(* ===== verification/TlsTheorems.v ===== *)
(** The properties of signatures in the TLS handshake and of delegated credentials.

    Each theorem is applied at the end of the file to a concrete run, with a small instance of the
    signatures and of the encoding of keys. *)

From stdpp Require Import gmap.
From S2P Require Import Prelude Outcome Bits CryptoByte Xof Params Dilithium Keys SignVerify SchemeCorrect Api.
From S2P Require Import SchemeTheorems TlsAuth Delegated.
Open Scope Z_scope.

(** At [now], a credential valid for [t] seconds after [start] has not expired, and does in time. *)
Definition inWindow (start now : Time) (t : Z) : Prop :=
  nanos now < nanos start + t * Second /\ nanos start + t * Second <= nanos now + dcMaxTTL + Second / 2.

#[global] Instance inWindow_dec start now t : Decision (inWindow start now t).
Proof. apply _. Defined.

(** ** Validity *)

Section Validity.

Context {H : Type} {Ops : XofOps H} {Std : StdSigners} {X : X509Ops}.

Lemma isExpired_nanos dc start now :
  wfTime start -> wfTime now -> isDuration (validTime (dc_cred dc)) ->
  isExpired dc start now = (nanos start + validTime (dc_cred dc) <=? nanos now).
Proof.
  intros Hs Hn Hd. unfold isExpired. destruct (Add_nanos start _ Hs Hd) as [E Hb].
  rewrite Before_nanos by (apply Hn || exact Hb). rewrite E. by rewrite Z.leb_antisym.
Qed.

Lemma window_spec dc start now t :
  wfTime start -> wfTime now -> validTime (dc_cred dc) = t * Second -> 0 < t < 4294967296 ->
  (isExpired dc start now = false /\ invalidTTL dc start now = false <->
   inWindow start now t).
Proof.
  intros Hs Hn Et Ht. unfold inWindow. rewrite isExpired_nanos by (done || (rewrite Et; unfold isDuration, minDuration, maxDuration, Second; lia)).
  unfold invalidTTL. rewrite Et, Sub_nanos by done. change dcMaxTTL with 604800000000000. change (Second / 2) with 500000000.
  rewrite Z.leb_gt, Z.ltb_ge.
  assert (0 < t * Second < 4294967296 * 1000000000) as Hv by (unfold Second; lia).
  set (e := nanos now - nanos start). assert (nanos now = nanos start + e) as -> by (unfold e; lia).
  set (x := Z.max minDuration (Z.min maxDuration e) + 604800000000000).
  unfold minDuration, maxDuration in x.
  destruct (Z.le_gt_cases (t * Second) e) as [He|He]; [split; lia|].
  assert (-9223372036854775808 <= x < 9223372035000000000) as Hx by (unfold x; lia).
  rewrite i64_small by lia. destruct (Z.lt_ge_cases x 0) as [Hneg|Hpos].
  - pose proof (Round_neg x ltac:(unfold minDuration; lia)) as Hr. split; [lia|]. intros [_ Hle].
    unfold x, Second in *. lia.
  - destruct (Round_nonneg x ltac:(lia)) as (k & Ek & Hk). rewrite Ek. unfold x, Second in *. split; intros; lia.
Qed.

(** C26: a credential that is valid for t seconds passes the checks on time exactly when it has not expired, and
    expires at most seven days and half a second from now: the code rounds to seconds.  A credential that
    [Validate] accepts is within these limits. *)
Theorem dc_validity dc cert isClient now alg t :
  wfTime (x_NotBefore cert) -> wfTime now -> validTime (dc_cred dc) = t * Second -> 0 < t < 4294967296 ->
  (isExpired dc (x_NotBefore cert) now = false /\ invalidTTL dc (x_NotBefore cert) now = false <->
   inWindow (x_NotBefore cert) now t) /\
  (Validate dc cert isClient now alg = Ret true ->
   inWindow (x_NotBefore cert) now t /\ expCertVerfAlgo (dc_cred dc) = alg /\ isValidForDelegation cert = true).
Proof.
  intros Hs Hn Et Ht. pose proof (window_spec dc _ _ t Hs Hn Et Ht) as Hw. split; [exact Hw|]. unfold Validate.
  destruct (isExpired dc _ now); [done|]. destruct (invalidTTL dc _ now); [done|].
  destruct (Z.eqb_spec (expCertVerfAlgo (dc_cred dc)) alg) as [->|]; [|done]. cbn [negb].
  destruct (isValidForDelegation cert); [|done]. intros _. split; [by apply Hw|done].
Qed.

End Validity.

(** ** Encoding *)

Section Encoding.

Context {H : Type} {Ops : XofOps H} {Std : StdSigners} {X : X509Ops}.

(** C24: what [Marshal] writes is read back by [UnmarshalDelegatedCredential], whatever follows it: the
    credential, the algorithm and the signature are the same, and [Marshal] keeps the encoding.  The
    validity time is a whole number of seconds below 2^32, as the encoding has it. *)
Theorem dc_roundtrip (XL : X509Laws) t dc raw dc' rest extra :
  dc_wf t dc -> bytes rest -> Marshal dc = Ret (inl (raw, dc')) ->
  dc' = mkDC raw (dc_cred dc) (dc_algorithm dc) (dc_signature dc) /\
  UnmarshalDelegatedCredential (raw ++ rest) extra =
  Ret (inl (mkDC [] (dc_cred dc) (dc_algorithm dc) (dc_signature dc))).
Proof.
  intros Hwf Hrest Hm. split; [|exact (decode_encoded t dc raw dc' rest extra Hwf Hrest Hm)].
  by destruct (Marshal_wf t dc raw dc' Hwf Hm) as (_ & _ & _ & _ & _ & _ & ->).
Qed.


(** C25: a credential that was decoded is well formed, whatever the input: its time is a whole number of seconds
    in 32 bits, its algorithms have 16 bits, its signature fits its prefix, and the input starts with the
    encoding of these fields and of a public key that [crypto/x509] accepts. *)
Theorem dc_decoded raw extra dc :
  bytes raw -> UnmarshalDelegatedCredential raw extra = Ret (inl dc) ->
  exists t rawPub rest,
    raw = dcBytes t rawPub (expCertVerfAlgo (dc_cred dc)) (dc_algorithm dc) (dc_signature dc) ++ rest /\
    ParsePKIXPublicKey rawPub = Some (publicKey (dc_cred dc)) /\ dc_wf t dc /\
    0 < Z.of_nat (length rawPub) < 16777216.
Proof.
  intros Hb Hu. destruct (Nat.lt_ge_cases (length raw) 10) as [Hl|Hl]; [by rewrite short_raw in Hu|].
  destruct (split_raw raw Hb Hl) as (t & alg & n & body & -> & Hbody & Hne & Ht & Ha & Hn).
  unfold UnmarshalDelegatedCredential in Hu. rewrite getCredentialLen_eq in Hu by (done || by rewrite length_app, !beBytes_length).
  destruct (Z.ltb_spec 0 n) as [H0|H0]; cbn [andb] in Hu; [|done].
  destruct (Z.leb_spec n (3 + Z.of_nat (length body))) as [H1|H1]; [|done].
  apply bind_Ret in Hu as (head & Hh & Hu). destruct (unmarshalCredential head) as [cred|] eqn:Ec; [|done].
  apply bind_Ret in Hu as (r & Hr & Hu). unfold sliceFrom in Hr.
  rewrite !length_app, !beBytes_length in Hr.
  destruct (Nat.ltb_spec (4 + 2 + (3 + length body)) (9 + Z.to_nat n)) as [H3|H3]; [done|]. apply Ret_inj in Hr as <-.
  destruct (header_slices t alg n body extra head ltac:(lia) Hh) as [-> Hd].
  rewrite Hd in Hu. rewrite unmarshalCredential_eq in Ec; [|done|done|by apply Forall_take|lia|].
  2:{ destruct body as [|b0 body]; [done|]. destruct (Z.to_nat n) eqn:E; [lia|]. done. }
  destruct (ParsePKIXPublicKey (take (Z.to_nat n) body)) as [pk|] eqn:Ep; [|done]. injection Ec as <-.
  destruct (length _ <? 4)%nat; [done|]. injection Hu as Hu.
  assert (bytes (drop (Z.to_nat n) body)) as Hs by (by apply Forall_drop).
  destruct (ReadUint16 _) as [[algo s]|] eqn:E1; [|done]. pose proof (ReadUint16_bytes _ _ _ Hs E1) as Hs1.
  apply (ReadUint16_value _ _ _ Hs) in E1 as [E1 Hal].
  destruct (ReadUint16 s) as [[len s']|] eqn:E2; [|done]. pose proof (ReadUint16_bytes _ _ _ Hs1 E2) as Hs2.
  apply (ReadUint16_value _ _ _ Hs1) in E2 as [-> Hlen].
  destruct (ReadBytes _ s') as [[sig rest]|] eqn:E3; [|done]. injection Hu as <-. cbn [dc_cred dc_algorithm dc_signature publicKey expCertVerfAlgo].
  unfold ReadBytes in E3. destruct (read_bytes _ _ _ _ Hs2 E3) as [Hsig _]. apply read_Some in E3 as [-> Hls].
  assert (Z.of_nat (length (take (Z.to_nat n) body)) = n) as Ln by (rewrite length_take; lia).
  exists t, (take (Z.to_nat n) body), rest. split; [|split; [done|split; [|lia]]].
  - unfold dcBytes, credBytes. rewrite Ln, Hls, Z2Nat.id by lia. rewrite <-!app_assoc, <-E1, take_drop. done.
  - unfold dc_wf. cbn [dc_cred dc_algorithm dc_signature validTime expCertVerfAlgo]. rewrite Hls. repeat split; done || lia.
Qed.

□ □ □ □ □

— REQUIRED ACTION —
The output should be exactly the lines from the one containing "assert (bytes (drop" to the final line of the listing above, inclusive.

— YOUR RESPONSE —
  assert (bytes (drop (Z.to_nat n) body)) as Hs by (by apply Forall_drop).
  destruct (ReadUint16 _) as [[algo s]|] eqn:E1; [|done]. pose proof (ReadUint16_bytes _ _ _ Hs E1) as Hs1.
  apply (ReadUint16_value _ _ _ Hs) in E1 as [E1 Hal].
  destruct (ReadUint16 s) as [[len s']|] eqn:E2; [|done]. pose proof (ReadUint16_bytes _ _ _ Hs1 E2) as Hs2.
  apply (ReadUint16_value _ _ _ Hs1) in E2 as [-> Hlen].
  destruct (ReadBytes _ s') as [[sig rest]|] eqn:E3; [|done]. injection Hu as <-. cbn [dc_cred dc_algorithm dc_signature publicKey expCertVerfAlgo].
  unfold ReadBytes in E3. destruct (read_bytes _ _ _ _ Hs2 E3) as [Hsig _]. apply read_Some in E3 as [-> Hls].
  assert (Z.of_nat (length (take (Z.to_nat n) body)) = n) as Ln by (rewrite length_take; lia).
  exists t, (take (Z.to_nat n) body), rest. split; [|split; [done|split; [|lia]]].
  - unfold dcBytes, credBytes. rewrite Ln, Hls, Z2Nat.id by lia. rewrite <-!app_assoc, <-E1, take_drop. done.
  - unfold dc_wf. cbn [dc_cred dc_algorithm dc_signature validTime expCertVerfAlgo]. rewrite Hls. repeat split; done || lia.
Qed.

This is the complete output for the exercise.